[Stored data]
○ ○ ○ ○ ○ ○ ○

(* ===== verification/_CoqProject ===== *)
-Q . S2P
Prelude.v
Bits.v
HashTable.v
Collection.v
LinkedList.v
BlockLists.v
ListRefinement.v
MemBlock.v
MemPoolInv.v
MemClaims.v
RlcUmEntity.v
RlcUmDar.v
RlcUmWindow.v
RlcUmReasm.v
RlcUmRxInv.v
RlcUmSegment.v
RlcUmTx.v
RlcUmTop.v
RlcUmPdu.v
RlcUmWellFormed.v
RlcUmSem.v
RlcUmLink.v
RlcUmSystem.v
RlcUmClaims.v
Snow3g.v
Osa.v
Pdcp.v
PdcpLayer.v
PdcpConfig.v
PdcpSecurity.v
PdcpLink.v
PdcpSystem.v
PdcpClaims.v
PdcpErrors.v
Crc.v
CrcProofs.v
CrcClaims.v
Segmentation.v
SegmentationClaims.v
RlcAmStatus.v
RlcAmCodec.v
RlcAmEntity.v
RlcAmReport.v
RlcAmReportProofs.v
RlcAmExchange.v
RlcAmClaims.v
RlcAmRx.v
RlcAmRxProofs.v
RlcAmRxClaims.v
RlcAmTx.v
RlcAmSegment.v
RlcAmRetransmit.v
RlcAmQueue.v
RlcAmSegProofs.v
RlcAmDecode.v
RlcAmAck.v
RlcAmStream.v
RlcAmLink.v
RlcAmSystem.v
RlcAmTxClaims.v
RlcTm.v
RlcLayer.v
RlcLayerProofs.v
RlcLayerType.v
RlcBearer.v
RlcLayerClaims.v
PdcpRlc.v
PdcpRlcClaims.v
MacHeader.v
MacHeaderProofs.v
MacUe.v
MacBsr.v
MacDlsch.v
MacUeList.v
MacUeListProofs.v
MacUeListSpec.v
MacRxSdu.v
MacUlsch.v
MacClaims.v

○ ○ ○ ○ ○ ○ ○

_What you should do_
Exactly as they appear, retype the lines from the start of the records through the line containing "RlcAmReportProofs.v".

_Written solution_
(* ===== verification/_CoqProject ===== *)
-Q . S2P
Prelude.v
Bits.v
HashTable.v
Collection.v
LinkedList.v
BlockLists.v
ListRefinement.v
MemBlock.v
MemPoolInv.v
MemClaims.v
RlcUmEntity.v
RlcUmDar.v
RlcUmWindow.v
RlcUmReasm.v
RlcUmRxInv.v
RlcUmSegment.v
RlcUmTx.v
RlcUmTop.v
RlcUmPdu.v
RlcUmWellFormed.v
RlcUmSem.v
RlcUmLink.v
RlcUmSystem.v
RlcUmClaims.v
Snow3g.v
Osa.v
Pdcp.v
PdcpLayer.v
PdcpConfig.v
PdcpSecurity.v
PdcpLink.v
PdcpSystem.v
PdcpClaims.v
PdcpErrors.v
Crc.v
CrcProofs.v
CrcClaims.v
Segmentation.v
SegmentationClaims.v
RlcAmStatus.v
RlcAmCodec.v
RlcAmEntity.v
RlcAmReport.v
RlcAmReportProofs.v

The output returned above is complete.